City's First Underground Park Poised To Take Green To A Whole New Level
NEW YORK (CBSNewYork) -- With new buildings rising into the clouds in Manhattan, how about a recreational space below?
Enter the Lowline.
As CBS2's Sonia Rincon reported, the city's first underground park is in the works on the Lower East Side. On Saturday, the Lowline Lab will open to explain how the future park will bring sunlight underground.
The High Line made a park out of old train tracks above the street in Chelsea in the Meatpacking District. The Lowline will turn abandoned underground train tracks into a park below Delancey Street.
The space was once a massive trolley terminal at the foot of the Williamsburg Bridge -- built in 1908. It is about the size of a football field.
"For many decades, it's been entirely unused, and all of the old architectural details are still there -- the cobblestones and rail lines are all still around," said Lowline co-founder Dan Barasch. "And what we're hoping to do is to fuse that amazing history right below our street that's hidden in plain sight with this futuristic vision of an underground park."

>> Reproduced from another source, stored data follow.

(* ===== verification/SessionFacts.v ===== *)
(** Reasoning about handlers: what a step leaves of the session and adds to the trace, by a rule for
    each way handlers are put together. At the end, a world, a configuration and a gateway for the
    witnesses of the session's theorems. *)

From S2P Require Import Prelude Bytes Text Tides Split Window Grace Ledger Disk BlockLog Persist Cursor Frame Crypto Coinbaser Coinbase.
From S2P Require Import Mining Handshake Pow Verify State Settle Address ClassBudget Node Validity Slots Replies Session Paying Found Shares Serve.
From S2P Require Import BlockLogProps PersistProps VerifyProps.
Open Scope Z_scope.

(** * Binds *)

Lemma M_bind_inv {A B} (m : M A) (k : A -> M B) st st' r : (m ≫= k) st = Ret (st', r) ->
  (exists st1 a, m st = Ret (st1, Ok a) /\ k a st1 = Ret (st', r)) \/
  (exists e, m st = Ret (st', Err e) /\ r = Err e).
Proof.
  unfold mbind, M_bind. destruct (m st) as [[st1 [a|e]]|]; [| |done].
  - intros H. left. eauto.
  - intros [= <- <-]. right. eauto.
Qed.

(** Reading the state runs straight into what follows. *)
Lemma asks_bind {A B} (f : St -> A) (k : A -> M B) st : (asks f ≫= k) st = k (f st) st.
Proof. done. Qed.
Lemma session_bind {B} (k : Session -> M B) st : (session ≫= k) st = k (st_session st) st.
Proof. done. Qed.
Lemma shared_bind {B} (k : Shared -> M B) st : (shared ≫= k) st = k (st_shared st) st.
Proof. done. Qed.
Lemma paying_bind {B} (k : Paying -> M B) st : (paying ≫= k) st = k (s_paying (st_session st)) st.
Proof. done. Qed.
Lemma put_session_bind {B} s (k : () -> M B) st : (put_session s ≫= k) st = k tt (with_session st s).
Proof. done. Qed.
Lemma put_shared_bind {B} x (k : () -> M B) st : (put_shared x ≫= k) st = k tt (with_shared st x).
Proof. done. Qed.

(** * Steps

    [step I G m]: run from a session that has [I], [m] leaves one that has it and does only things
    that are [G]. [E] is what it may fail with. *)

Section Step.
Context (I : Session -> Prop) (G : Event -> Prop) (E : SessionError -> Prop).

Definition step {A} (m : M A) : Prop := forall st st' r, I (st_session st) -> m st = Ret (st', r) ->
  I (st_session st') /\ (exists evs, trace st' = trace st ++ evs /\ Forall G evs) /\
  match r with Err e => E e | Ok _ => True end.

Lemma step_ret {A} (a : A) : step (mret a).
Proof. intros st st' r HI [= <- <-]. split; [done|]. split; [exists []; by rewrite app_nil_r | done]. Qed.

Lemma step_fails {A} e : E e -> step (fails (A := A) e).
Proof. intros He st st' r HI [= <- <-]. split; [done|]. split; [exists []; by rewrite app_nil_r | done]. Qed.

Lemma step_asks {A} (f : St -> A) : step (asks f).
Proof. intros st st' r HI [= <- <-]. split; [done|]. split; [exists []; by rewrite app_nil_r | done]. Qed.

Lemma step_lift {A} (m : panics A) : step (lift m).
Proof.
  intros st st' r HI. unfold lift. destruct m; [|done]. intros [= <- <-].
  split; [done|]. split; [exists []; by rewrite app_nil_r | done].
Qed.

(** What follows, from what the first step gave. *)
Lemma step_bind_inv {A B} (m : M A) (k : A -> M B) : step m ->
  (forall st st' a, m st = Ret (st', Ok a) -> step (k a)) -> step (m ≫= k).
Proof.
  intros Hm Hk st st' r HI [(st1 & a & E1 & E2)|(e & E1 & ->)]%M_bind_inv.
  - destruct (Hm _ _ _ HI E1) as (HI1 & (ev1 & T1 & G1) & _).
    destruct (Hk st st1 a E1 _ _ _ HI1 E2) as (HI2 & (ev2 & T2 & G2) & HE).
    split; [done|]. split; [|done]. exists (ev1 ++ ev2). rewrite T2, T1, app_assoc. split; [done|].
    by apply Forall_app.
  - by destruct (Hm _ _ _ HI E1).
Qed.

Lemma step_bind {A B} (m : M A) (k : A -> M B) : step m -> (forall a, step (k a)) -> step (m ≫= k).
Proof. intros Hm Hk. by apply step_bind_inv; [|intros _ _ a _]. Qed.

Lemma step_put_shared x : step (put_shared x).
Proof. intros st st' r HI [= <- <-]. split; [done|]. split; [exists []; by rewrite app_nil_r | done]. Qed.

Lemma step_set_shared f : step (set_shared f).
Proof. apply step_bind; [apply step_asks | intros x; apply step_put_shared]. Qed.

Lemma step_ask : step ask.
Proof.
  intros st st' r HI. unfold ask. intros Hr. destruct (waits st); injection Hr as <- <-;
    (split; [done|]; split; [exists []; by rewrite app_nil_r | done]).
Qed.

Lemma step_await : step await_.
Proof. apply step_bind; [apply step_ask | intros a; apply step_ret]. Qed.

Lemma step_did e : G e -> step (did e).
Proof. intros He st st' r HI [= <- <-]. split; [done|]. split; [exists [e]; split; [done | by constructor] | done]. Qed.

(** Reading the session hands its invariant on. *)
Lemma step_session {B} (k : Session -> M B) : (forall s, I s -> step (k s)) -> step (session ≫= k).
Proof. intros Hk st st' r HI Hr. exact (Hk (st_session st) HI st st' r HI Hr). Qed.

Lemma step_put_session s : I s -> step (put_session s).
Proof. intros Hs st st' r HI [= <- <-]. split; [done|]. split; [exists []; by rewrite app_nil_r | done]. Qed.

Lemma step_set_session f : (forall s, I s -> I (f s)) -> step (set_session f).
Proof. intros Hf. apply step_session. intros s Hs. apply step_put_session. by apply Hf. Qed.

Lemma step_paying {B} (k : Paying -> M B) : (forall s, I s -> step (k (s_paying s))) -> step (paying ≫= k).
Proof. intros Hk st st' r HI Hr. exact (Hk (st_session st) HI st st' r HI Hr). Qed.

Lemma step_paying_only : step paying.
Proof. apply step_session. intros s _. apply step_ret. Qed.

Lemma step_set_paying f : (forall s, I s -> I (with_paying s (f (s_paying s)))) -> step (set_paying f).
Proof. apply step_set_session. Qed.

Lemma step_if {A} (b : bool) (m1 m2 : M A) : (b = true -> step m1) -> (b = false -> step m2) -> step (if b then m1 else m2).
Proof. destruct b; auto. Qed.

Lemma step_apply {A} (m : M A) st st' r : step m -> I (st_session st) -> m st = Ret (st', r) ->
  I (st_session st') /\ exists evs, trace st' = trace st ++ evs /\ Forall G evs.
Proof. intros H HI Hr. destruct (H _ _ _ HI Hr) as (? & ? & _). done. Qed.
End Step.

Lemma step_mono {A} I G G' (E E' : SessionError -> Prop) (m : M A) :
  (forall e, G e -> G' e) -> (forall e, E e -> E' e) -> step I G E m -> step I G' E' m.
Proof.
  intros HG HE H st st' r HI Hr. destruct (H _ _ _ HI Hr) as (H1 & (evs & T & F) & H3).
  split; [done|]. split; [exists evs; split; [done | by eapply Forall_impl] | destruct r; eauto].
Qed.

Create HintDb steps.
#[export] Hint Resolve step_ret step_asks step_lift step_put_shared step_set_shared step_ask step_await step_paying_only : steps.

(** Take a handler apart along its binds, tests and matches; what is left is about single
    operations. *)
Ltac steps_go :=
  repeat (cbn [fst snd]; match goal with
  | |- step _ _ _ (session ≫= _) => apply step_session; intros ? ?
  | |- step _ _ _ (paying ≫= _) => apply step_paying; intros ? ?
  | |- step _ _ _ (_ ≫= _) => apply step_bind; [|intros ?]
  | |- step _ _ _ (if ?b then _ else _) => apply step_if; intros ?
  | |- step _ _ _ (match ?x with _ => _ end) => destruct x eqn:?
  | |- step _ _ _ (let '(_, _) := ?x in _) => destruct x eqn:?
  | |- step _ _ _ (let _ := _ in _) => cbv zeta
  | |- step _ _ _ _ => solve [eauto with steps]
  end).

(** * Operations that touch neither shares nor books *)

(** What a gateway is told on the side: configures, notices, questions about a job's
    transactions, keep-alives. *)
Definition background (e : Event) : Prop :=
  match e with
  | Sent (b :: _) _ => b = SUB_CONFIGURE \/ b = SUB_BLOCK_NOTIFY \/ b = SUB_JOB_VALIDATION
  | Ping | Told _ => True
  | _ => False
  end.
Abbreviation quiet m := (step (fun _ => True) background (fun _ => False) m).

(** The events a claim is about: none of them in the background. *)
Section Marks.
Context (mark : Event -> bool) (unmarked : forall e, background e -> mark e = false).

Definition marks (evs : list Event) : list Event := filter (fun e => mark e = true) evs.

Lemma marks_quiet evs : Forall background evs -> marks evs = [].
Proof using unmarked.
  intros Hq. apply filter_none_list. eapply Forall_impl; [exact Hq|]. intros e He. rewrite (unmarked e He). done.
Qed.
Lemma marks_app l1 l2 : marks (l1 ++ l2) = marks l1 ++ marks l2.
Proof. apply filter_app. Qed.

(** [adds st st' l]: from [st] to [st'] the marked events of the trace are [l]. *)
Definition adds (st st' : St) (l : list Event) : Prop := exists evs, trace st' = trace st ++ evs /\ marks evs = l.

Lemma adds_nil st : adds st st [].
Proof. exists []. by rewrite app_nil_r. Qed.
Lemma adds_trans a b c l1 l2 : adds a b l1 -> adds b c l2 -> adds a c (l1 ++ l2).
Proof. intros (e1 & T1 & <-) (e2 & T2 & <-). exists (e1 ++ e2). by rewrite T2, T1, app_assoc, marks_app. Qed.
Lemma adds_after a b c l : adds a b [] -> adds b c l -> adds a c l.
Proof. apply adds_trans. Qed.
Lemma adds_before a b c l : adds a b l -> adds b c [] -> adds a c l.
Proof. intros H1 H2. rewrite <- (app_nil_r l). by eapply adds_trans. Qed.

Lemma quiet_inv {A} (m : M A) st st' r : quiet m -> m st = Ret (st', r) -> (exists a, r = Ok a) /\ adds st st' [].
Proof using unmarked.
  intros Hm Hr. destruct (Hm _ _ _ Logic.I Hr) as (_ & (evs & T & F) & He). destruct r as [a|e]; [|done].
  split; [by exists a|]. exists evs. split; [done | by apply marks_quiet].
Qed.

Lemma quiet_bind {A B} (m : M A) (k : A -> M B) st st' r : quiet m -> (m ≫= k) st = Ret (st', r) ->
  exists st1 a, m st = Ret (st1, Ok a) /\ adds st st1 [] /\ k a st1 = Ret (st', r).
Proof using unmarked.
  intros Hm [(st1 & a & E1 & E2)|(e & E1 & ->)]%M_bind_inv; destruct (quiet_inv m _ _ _ Hm E1) as [[a' Ha] Hadd];
    [exists st1, a; done | discriminate Ha].
Qed.
End Marks.

Lemma step_sent (I : Session -> Prop) G E e : G e -> (forall s x, I s -> I (with_last_send s x)) -> step I G E (sent e).
Proof.
  intros He Hx. unfold sent. apply step_bind; [by apply step_did|]. intros _.
  apply step_bind; [apply step_await|]. intros _. apply step_bind; [apply step_asks|]. intros now.
  apply step_set_session. intros s. apply Hx.
Qed.

Section Quiet.
Context `{World} {cfg : Config} {peer : Peer}.

Lemma quiet_sent e : background e -> quiet (sent e).
Proof. intros He. by apply step_sent. Qed.
Lemma quiet_put s : quiet (put_session s).
Proof. by apply step_put_session. Qed.
Lemma quiet_set f : quiet (set_session f).
Proof. by apply step_set_session. Qed.
Lemma quiet_set_paying f : quiet (set_paying f).
Proof. by apply step_set_paying. Qed.

Hint Resolve quiet_put quiet_set quiet_set_paying : steps.

Lemma quiet_configure script gateway : quiet (send_configure_script script gateway).
Proof.
  unfold send_configure_script, configure_body. apply step_bind; [|intros _; apply quiet_set_paying].
  destruct (generation p_hello); apply quiet_sent; by left.
Qed.
Lemma quiet_notify : quiet (send_mining block_notify false).
Proof. apply quiet_sent. right. by left. Qed.
Lemma quiet_request job : quiet (send_mining (request_full_block job) false).
Proof. apply quiet_sent. right. by right. Qed.
Hint Resolve quiet_configure quiet_notify quiet_request : steps.

Lemma quiet_hold_on_pool : quiet hold_on_pool_script.
Proof. unfold hold_on_pool_script. steps_go. Qed.
Lemma quiet_note_identity identity work : quiet (note_identity identity work).
Proof. unfold note_identity, note_held. steps_go. Qed.
Lemma quiet_follow b : quiet (follow_held_split b).
Proof. unfold follow_held_split. steps_go. Qed.
Hint Resolve quiet_hold_on_pool quiet_note_identity quiet_follow : steps.

Lemma quiet_take_share s : quiet (take_share s).
Proof. unfold take_share. steps_go. Qed.
Lemma quiet_hold_to_chain j : quiet (hold_to_chain j).
Proof. unfold hold_to_chain, check_on. steps_go. Qed.
Lemma quiet_judge_parent chain prev : quiet (judge_parent chain prev).
Proof. unfold judge_parent. steps_go. Qed.
Lemma quiet_policy j : quiet (policy_for j).
Proof. unfold policy_for. steps_go. Qed.
Lemma quiet_verify s pol : quiet (verify_in_slot s pol).
Proof. unfold verify_in_slot. steps_go. Qed.
Lemma quiet_enter_seen v : quiet (enter_seen v).
Proof. unfold enter_seen. steps_go. Qed.
Lemma quiet_vote identity v : quiet (vote identity v).
Proof. unfold vote. steps_go. Qed.
Lemma quiet_fault : quiet gateway_fault.
Proof. unfold gateway_fault. steps_go. Qed.
Hint Resolve quiet_fault : steps.
Lemma quiet_check chain prev s v : quiet (maybe_check_template chain prev s v).
Proof. unfold maybe_check_template. steps_go. Qed.
Lemma quiet_learn s j pol v : quiet (learn_budget s j pol v).
Proof. unfold learn_budget. steps_go. Qed.
Lemma quiet_pool_only s v : quiet (note_pool_only s v).
Proof. unfold note_pool_only. steps_go. Qed.
End Quiet.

The ambitious plan would bring life to the old structures with hundreds of plants -- and deliver the sunlight they need.
"We have plants that are easier to grow like ferns and mosses," Barasch told 1010 WINS' Juliet Papa. "But then we're also challenging ourselves with some edible food, actually. So we have a lot of pineapples, we have strawberries that we planted. We planted some mushrooms."
In fact, there is even a pineapple growing here in a prototype planter inside the old Essex Street Market building -- home to the Lowline Lab.
Barasch said the lab is both an experiment and a demonstration.
"We're demonstrating and showing how the technology can work," he said.
The sunlight from above ground is actually piped in with a series of pipes and mirrors to bring just the right amount of light to all of the plants in the lab. Fiber optics are set up as part of the delivery system -- grabbing the light and shining it right into a cave beneath the plants.
Cutting-edge technology would also filter in natural air, Papa reported.
The lab is just two blocks from the abandoned trolley station -- which can be seen from the M and J Train platform at Essex Street.
The Lowline's creators are hoping to raise $70 million to build the park and figure out the city's role in it.
"It's an underground park, so there isn't any precedent for it," Barasch said. "There's nowhere for us in city government, so we have to come up with a creative solution."
The goal is to have it open to the public in 2020.